Aim of the task — The answer must be an exact transcription of all the records below.

=== Available records ===

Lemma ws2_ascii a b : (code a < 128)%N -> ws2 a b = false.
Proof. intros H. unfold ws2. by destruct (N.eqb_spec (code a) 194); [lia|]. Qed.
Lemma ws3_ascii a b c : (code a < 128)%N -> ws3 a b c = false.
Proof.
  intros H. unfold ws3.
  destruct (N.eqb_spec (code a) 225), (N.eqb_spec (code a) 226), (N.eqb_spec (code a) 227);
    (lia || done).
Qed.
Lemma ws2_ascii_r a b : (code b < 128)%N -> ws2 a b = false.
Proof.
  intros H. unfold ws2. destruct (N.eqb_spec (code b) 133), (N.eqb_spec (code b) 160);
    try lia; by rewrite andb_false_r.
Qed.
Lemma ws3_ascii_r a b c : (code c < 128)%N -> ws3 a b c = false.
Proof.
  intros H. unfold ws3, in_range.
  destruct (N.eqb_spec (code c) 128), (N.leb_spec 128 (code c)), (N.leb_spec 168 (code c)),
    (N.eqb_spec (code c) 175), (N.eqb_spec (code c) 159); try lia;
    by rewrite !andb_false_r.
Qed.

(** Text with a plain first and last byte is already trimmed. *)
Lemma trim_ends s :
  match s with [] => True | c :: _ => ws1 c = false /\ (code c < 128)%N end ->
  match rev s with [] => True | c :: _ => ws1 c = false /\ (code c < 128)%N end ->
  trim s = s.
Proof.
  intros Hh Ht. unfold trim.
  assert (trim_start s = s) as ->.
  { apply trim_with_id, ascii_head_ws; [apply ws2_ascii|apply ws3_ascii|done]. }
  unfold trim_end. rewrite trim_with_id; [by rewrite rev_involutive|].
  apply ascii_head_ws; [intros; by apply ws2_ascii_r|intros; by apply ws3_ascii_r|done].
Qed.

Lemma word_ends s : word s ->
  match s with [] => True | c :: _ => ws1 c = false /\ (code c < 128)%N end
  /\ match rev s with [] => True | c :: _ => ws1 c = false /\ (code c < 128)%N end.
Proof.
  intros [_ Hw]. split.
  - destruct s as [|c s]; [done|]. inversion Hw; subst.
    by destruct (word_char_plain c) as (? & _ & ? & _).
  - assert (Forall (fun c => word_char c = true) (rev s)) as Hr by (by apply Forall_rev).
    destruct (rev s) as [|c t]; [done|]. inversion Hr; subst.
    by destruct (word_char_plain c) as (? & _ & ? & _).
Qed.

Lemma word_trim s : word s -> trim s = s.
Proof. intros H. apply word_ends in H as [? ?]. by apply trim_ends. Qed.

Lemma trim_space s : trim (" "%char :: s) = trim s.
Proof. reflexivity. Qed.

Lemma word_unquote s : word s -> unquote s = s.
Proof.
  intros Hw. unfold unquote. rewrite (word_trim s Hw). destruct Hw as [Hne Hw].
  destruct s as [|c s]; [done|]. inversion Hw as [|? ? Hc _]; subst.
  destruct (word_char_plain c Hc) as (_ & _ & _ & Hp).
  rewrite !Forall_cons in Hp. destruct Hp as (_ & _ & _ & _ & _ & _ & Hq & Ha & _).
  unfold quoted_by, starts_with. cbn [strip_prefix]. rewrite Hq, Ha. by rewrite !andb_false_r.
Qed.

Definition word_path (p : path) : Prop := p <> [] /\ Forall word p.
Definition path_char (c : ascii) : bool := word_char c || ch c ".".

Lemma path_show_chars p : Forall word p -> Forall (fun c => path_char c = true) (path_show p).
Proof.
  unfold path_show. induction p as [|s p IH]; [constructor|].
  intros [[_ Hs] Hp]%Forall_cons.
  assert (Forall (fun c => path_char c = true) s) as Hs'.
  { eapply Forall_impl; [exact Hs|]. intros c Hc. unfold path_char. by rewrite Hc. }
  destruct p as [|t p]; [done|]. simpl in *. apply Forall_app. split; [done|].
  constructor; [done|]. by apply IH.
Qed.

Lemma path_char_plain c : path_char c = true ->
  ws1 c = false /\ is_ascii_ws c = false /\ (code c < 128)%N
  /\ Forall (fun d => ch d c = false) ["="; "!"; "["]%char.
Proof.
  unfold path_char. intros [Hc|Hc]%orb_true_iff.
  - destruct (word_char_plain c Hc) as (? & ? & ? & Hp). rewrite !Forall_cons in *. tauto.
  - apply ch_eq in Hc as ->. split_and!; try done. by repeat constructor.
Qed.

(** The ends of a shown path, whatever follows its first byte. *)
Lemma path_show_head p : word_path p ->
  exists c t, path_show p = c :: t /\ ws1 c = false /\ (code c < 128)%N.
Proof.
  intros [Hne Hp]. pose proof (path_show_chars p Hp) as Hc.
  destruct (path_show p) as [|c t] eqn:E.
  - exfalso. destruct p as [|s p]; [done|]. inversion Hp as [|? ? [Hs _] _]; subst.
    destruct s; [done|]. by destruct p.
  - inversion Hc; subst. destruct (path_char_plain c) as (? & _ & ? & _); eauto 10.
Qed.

===

Your solution —
Lemma ws2_ascii a b : (code a < 128)%N -> ws2 a b = false.
Proof. intros H. unfold ws2. by destruct (N.eqb_spec (code a) 194); [lia|]. Qed.
Lemma ws3_ascii a b c : (code a < 128)%N -> ws3 a b c = false.
Proof.
  intros H. unfold ws3.
  destruct (N.eqb_spec (code a) 225), (N.eqb_spec (code a) 226), (N.eqb_spec (code a) 227);
    (lia || done).
Qed.
Lemma ws2_ascii_r a b : (code b < 128)%N -> ws2 a b = false.
Proof.
  intros H. unfold ws2. destruct (N.eqb_spec (code b) 133), (N.eqb_spec (code b) 160);
    try lia; by rewrite andb_false_r.
Qed.
Lemma ws3_ascii_r a b c : (code c < 128)%N -> ws3 a b c = false.
Proof.
  intros H. unfold ws3, in_range.
  destruct (N.eqb_spec (code c) 128), (N.leb_spec 128 (code c)), (N.leb_spec 168 (code c)),
    (N.eqb_spec (code c) 175), (N.eqb_spec (code c) 159); try lia;
    by rewrite !andb_false_r.
Qed.

(** Text with a plain first and last byte is already trimmed. *)
Lemma trim_ends s :
  match s with [] => True | c :: _ => ws1 c = false /\ (code c < 128)%N end ->
  match rev s with [] => True | c :: _ => ws1 c = false /\ (code c < 128)%N end ->
  trim s = s.
Proof.
  intros Hh Ht. unfold trim.
  assert (trim_start s = s) as ->.
  { apply trim_with_id, ascii_head_ws; [apply ws2_ascii|apply ws3_ascii|done]. }
  unfold trim_end. rewrite trim_with_id; [by rewrite rev_involutive|].
  apply ascii_head_ws; [intros; by apply ws2_ascii_r|intros; by apply ws3_ascii_r|done].
Qed.

Lemma word_ends s : word s ->
  match s with [] => True | c :: _ => ws1 c = false /\ (code c < 128)%N end
  /\ match rev s with [] => True | c :: _ => ws1 c = false /\ (code c < 128)%N end.
Proof.
  intros [_ Hw]. split.
  - destruct s as [|c s]; [done|]. inversion Hw; subst.
    by destruct (word_char_plain c) as (? & _ & ? & _).
  - assert (Forall (fun c => word_char c = true) (rev s)) as Hr by (by apply Forall_rev).
    destruct (rev s) as [|c t]; [done|]. inversion Hr; subst.
    by destruct (word_char_plain c) as (? & _ & ? & _).
Qed.

Lemma word_trim s : word s -> trim s = s.
Proof. intros H. apply word_ends in H as [? ?]. by apply trim_ends. Qed.

Lemma trim_space s : trim (" "%char :: s) = trim s.
Proof. reflexivity. Qed.

Lemma word_unquote s : word s -> unquote s = s.
Proof.
  intros Hw. unfold unquote. rewrite (word_trim s Hw). destruct Hw as [Hne Hw].
  destruct s as [|c s]; [done|]. inversion Hw as [|? ? Hc _]; subst.
  destruct (word_char_plain c Hc) as (_ & _ & _ & Hp).
  rewrite !Forall_cons in Hp. destruct Hp as (_ & _ & _ & _ & _ & _ & Hq & Ha & _).
  unfold quoted_by, starts_with. cbn [strip_prefix]. rewrite Hq, Ha. by rewrite !andb_false_r.
Qed.

Definition word_path (p : path) : Prop := p <> [] /\ Forall word p.
Definition path_char (c : ascii) : bool := word_char c || ch c ".".

Lemma path_show_chars p : Forall word p -> Forall (fun c => path_char c = true) (path_show p).
Proof.
  unfold path_show. induction p as [|s p IH]; [constructor|].
  intros [[_ Hs] Hp]%Forall_cons.
  assert (Forall (fun c => path_char c = true) s) as Hs'.
  { eapply Forall_impl; [exact Hs|]. intros c Hc. unfold path_char. by rewrite Hc. }
  destruct p as [|t p]; [done|]. simpl in *. apply Forall_app. split; [done|].
  constructor; [done|]. by apply IH.
Qed.

Lemma path_char_plain c : path_char c = true ->
  ws1 c = false /\ is_ascii_ws c = false /\ (code c < 128)%N
  /\ Forall (fun d => ch d c = false) ["="; "!"; "["]%char.
Proof.
  unfold path_char. intros [Hc|Hc]%orb_true_iff.
  - destruct (word_char_plain c Hc) as (? & ? & ? & Hp). rewrite !Forall_cons in *. tauto.
  - apply ch_eq in Hc as ->. split_and!; try done. by repeat constructor.
Qed.

(** The ends of a shown path, whatever follows its first byte. *)
Lemma path_show_head p : word_path p ->
  exists c t, path_show p = c :: t /\ ws1 c = false /\ (code c < 128)%N.
Proof.
  intros [Hne Hp]. pose proof (path_show_chars p Hp) as Hc.
  destruct (path_show p) as [|c t] eqn:E.
  - exfalso. destruct p as [|s p]; [done|]. inversion Hp as [|? ? [Hs _] _]; subst.
    destruct s; [done|]. by destruct p.
  - inversion Hc; subst. destruct (path_char_plain c) as (? & _ & ? & _); eauto 10.
Qed.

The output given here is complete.